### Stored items
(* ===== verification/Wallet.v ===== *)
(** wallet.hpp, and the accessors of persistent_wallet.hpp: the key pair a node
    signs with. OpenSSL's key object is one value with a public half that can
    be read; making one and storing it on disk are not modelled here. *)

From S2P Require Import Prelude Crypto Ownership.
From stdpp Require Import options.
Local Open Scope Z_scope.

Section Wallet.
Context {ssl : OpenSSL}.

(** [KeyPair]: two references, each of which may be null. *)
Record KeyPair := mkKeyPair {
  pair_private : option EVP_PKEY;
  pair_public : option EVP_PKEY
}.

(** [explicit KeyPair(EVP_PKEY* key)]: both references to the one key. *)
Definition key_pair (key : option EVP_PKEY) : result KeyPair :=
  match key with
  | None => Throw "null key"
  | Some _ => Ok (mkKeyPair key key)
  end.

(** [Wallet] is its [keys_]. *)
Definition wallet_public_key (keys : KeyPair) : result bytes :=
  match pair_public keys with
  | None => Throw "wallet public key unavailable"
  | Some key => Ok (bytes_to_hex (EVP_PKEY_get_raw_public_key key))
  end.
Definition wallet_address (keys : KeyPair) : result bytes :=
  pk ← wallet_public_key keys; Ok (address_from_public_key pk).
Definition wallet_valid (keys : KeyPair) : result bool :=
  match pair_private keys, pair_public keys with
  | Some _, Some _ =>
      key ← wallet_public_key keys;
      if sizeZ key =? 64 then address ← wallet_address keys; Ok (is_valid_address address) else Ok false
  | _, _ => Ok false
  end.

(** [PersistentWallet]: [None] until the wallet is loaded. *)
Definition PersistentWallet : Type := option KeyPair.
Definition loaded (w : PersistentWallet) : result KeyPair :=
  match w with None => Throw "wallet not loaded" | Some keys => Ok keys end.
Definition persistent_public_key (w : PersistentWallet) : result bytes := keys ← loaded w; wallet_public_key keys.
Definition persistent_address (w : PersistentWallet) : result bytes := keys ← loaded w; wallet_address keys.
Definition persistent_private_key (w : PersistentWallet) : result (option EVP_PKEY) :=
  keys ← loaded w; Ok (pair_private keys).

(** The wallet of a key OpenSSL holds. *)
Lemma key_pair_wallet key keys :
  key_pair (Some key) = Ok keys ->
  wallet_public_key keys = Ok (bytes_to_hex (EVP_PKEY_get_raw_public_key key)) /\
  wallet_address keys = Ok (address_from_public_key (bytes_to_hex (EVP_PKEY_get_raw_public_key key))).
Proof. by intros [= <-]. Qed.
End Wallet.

==

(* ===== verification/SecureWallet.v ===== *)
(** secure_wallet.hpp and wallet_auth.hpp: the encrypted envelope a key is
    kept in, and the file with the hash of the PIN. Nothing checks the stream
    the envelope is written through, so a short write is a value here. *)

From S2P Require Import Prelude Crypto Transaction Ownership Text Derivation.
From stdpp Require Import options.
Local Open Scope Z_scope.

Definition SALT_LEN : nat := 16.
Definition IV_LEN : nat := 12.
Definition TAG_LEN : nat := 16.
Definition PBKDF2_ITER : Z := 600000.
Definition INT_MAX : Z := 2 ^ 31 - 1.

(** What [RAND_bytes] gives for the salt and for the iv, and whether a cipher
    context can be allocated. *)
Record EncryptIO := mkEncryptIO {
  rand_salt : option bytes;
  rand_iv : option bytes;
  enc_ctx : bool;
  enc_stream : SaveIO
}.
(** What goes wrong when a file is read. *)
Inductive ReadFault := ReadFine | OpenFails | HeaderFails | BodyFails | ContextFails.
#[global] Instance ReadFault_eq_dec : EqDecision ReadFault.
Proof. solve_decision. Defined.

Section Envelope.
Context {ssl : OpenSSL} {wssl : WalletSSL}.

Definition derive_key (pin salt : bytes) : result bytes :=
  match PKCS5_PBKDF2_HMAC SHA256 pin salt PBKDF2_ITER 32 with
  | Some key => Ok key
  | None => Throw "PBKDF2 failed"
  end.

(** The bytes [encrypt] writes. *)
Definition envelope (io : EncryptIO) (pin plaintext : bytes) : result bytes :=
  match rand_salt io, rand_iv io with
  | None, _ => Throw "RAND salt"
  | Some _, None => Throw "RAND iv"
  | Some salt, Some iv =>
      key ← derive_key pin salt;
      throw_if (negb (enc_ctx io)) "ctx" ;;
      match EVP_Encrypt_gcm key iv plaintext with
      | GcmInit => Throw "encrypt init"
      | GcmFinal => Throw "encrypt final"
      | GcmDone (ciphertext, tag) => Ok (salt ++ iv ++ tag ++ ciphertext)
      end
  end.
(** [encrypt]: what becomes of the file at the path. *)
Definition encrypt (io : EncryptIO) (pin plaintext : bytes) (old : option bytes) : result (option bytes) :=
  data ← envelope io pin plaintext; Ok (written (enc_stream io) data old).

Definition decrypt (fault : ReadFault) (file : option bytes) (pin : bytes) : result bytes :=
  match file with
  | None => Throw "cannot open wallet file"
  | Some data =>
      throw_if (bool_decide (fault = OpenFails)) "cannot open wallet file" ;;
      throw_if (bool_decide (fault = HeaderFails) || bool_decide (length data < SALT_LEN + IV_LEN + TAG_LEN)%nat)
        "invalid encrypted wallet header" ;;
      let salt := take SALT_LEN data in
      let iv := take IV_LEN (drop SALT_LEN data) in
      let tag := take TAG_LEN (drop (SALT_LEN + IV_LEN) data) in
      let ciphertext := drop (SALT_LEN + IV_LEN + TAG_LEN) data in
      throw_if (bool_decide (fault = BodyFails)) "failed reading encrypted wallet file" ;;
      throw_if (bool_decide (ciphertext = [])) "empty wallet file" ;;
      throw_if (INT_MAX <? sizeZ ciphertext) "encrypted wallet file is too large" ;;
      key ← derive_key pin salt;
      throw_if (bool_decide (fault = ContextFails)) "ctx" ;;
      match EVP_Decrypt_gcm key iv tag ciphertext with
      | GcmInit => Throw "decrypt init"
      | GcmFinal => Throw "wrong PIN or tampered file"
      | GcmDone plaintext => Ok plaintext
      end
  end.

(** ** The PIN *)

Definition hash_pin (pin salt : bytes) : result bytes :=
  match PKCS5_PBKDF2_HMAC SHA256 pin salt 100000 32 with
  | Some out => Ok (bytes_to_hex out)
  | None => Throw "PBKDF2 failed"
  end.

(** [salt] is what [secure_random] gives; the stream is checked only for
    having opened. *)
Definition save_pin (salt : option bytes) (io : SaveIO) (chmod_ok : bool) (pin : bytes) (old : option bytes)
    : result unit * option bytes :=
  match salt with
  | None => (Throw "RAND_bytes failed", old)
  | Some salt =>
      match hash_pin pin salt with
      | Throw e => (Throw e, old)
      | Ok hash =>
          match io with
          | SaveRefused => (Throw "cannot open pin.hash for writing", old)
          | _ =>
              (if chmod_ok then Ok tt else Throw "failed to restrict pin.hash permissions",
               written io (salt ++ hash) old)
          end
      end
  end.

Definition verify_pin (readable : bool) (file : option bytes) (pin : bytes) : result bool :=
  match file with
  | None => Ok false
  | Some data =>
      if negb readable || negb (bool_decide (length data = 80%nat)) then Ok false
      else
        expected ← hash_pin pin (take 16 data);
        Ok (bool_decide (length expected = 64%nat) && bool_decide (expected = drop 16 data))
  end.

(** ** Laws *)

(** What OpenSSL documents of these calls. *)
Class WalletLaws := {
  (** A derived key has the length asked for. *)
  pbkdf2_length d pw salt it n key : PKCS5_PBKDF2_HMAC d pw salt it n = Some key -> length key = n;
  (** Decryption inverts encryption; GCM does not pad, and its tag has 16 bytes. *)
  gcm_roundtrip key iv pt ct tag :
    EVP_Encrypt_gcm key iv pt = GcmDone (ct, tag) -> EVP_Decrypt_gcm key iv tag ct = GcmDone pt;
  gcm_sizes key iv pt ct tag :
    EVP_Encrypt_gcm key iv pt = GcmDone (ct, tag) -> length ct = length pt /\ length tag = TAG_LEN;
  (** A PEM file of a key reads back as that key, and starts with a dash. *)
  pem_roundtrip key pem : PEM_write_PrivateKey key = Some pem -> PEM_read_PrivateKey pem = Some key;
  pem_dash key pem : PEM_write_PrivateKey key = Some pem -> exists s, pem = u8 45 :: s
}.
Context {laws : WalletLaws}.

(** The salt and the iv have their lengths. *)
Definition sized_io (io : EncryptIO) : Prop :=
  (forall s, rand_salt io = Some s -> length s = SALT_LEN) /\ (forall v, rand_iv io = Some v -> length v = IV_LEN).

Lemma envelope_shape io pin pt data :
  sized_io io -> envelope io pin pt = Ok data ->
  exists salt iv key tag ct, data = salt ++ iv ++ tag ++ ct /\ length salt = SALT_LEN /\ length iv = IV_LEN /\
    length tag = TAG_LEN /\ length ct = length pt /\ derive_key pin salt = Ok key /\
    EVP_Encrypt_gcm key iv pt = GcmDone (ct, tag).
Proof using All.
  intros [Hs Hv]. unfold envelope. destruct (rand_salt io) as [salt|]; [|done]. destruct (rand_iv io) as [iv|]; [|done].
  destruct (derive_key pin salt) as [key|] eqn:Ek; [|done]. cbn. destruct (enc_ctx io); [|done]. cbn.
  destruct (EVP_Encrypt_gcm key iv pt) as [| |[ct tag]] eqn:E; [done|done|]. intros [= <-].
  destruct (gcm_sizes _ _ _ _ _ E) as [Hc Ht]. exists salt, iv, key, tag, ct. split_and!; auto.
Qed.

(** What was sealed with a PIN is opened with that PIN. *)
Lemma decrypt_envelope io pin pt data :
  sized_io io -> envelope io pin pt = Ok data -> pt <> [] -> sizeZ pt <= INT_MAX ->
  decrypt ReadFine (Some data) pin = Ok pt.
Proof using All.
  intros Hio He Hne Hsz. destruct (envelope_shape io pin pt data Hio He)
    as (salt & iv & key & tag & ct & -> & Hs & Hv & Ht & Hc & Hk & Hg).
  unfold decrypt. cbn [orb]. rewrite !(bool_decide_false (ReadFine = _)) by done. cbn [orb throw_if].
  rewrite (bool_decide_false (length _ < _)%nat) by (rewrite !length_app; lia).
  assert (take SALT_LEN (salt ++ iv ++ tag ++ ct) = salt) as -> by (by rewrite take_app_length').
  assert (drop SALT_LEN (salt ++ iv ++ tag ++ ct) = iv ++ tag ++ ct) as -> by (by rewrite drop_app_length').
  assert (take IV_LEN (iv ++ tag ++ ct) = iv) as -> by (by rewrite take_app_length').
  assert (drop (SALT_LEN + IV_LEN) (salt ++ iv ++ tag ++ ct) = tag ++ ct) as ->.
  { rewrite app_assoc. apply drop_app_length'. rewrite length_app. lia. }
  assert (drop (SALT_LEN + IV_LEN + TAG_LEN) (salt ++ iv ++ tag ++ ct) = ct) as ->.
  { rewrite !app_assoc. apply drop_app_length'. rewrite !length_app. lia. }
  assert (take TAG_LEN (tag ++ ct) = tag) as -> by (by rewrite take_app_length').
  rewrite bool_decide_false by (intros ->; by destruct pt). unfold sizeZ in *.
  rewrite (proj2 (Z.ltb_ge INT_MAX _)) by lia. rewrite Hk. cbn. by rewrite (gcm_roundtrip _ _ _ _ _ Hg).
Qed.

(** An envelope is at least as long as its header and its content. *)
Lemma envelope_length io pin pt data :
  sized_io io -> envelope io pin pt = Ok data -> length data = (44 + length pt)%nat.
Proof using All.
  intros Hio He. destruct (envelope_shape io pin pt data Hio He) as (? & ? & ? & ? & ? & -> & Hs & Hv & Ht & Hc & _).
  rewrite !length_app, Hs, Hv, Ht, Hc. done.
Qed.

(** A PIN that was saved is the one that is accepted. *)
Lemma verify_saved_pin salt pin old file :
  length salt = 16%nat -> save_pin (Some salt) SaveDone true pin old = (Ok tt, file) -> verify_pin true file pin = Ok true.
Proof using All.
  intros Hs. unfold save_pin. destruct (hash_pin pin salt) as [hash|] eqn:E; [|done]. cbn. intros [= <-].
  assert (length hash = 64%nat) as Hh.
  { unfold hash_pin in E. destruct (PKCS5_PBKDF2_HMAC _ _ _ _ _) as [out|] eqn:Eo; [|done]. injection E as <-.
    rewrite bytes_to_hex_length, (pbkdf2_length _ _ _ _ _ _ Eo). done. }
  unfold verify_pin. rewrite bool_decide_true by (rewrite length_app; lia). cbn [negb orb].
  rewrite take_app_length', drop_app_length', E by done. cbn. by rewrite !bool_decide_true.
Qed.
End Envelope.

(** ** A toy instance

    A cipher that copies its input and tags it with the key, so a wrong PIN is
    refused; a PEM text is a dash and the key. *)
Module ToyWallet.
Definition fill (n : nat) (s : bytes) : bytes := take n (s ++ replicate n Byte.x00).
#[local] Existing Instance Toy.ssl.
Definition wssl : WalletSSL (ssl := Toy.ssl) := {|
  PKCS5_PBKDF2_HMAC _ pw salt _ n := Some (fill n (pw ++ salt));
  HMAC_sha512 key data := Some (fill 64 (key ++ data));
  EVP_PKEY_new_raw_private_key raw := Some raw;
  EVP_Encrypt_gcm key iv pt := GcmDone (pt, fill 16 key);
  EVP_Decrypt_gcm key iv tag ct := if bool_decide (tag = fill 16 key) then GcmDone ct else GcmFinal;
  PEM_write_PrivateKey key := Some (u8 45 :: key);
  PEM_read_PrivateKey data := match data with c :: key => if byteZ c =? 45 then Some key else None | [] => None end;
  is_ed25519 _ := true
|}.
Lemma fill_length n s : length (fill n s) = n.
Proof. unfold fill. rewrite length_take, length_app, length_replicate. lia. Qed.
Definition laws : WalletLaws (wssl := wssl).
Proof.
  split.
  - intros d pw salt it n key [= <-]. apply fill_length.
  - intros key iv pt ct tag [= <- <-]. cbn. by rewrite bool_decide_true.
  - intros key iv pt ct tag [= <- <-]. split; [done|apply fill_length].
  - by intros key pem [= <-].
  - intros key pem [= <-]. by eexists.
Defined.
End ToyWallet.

### Task brief
Within the data above, the lines from the one with "(* ===== verification/Wallet.v ===== *)" to the one with "key ← wallet_public_key keys;" must be repeated exactly; no other line belongs in the answer.

### Finished exercise
(* ===== verification/Wallet.v ===== *)
(** wallet.hpp, and the accessors of persistent_wallet.hpp: the key pair a node
    signs with. OpenSSL's key object is one value with a public half that can
    be read; making one and storing it on disk are not modelled here. *)

From S2P Require Import Prelude Crypto Ownership.
From stdpp Require Import options.
Local Open Scope Z_scope.

Section Wallet.
Context {ssl : OpenSSL}.

(** [KeyPair]: two references, each of which may be null. *)
Record KeyPair := mkKeyPair {
  pair_private : option EVP_PKEY;
  pair_public : option EVP_PKEY
}.

(** [explicit KeyPair(EVP_PKEY* key)]: both references to the one key. *)
Definition key_pair (key : option EVP_PKEY) : result KeyPair :=
  match key with
  | None => Throw "null key"
  | Some _ => Ok (mkKeyPair key key)
  end.

(** [Wallet] is its [keys_]. *)
Definition wallet_public_key (keys : KeyPair) : result bytes :=
  match pair_public keys with
  | None => Throw "wallet public key unavailable"
  | Some key => Ok (bytes_to_hex (EVP_PKEY_get_raw_public_key key))
  end.
Definition wallet_address (keys : KeyPair) : result bytes :=
  pk ← wallet_public_key keys; Ok (address_from_public_key pk).
Definition wallet_valid (keys : KeyPair) : result bool :=
  match pair_private keys, pair_public keys with
  | Some _, Some _ =>
      key ← wallet_public_key keys;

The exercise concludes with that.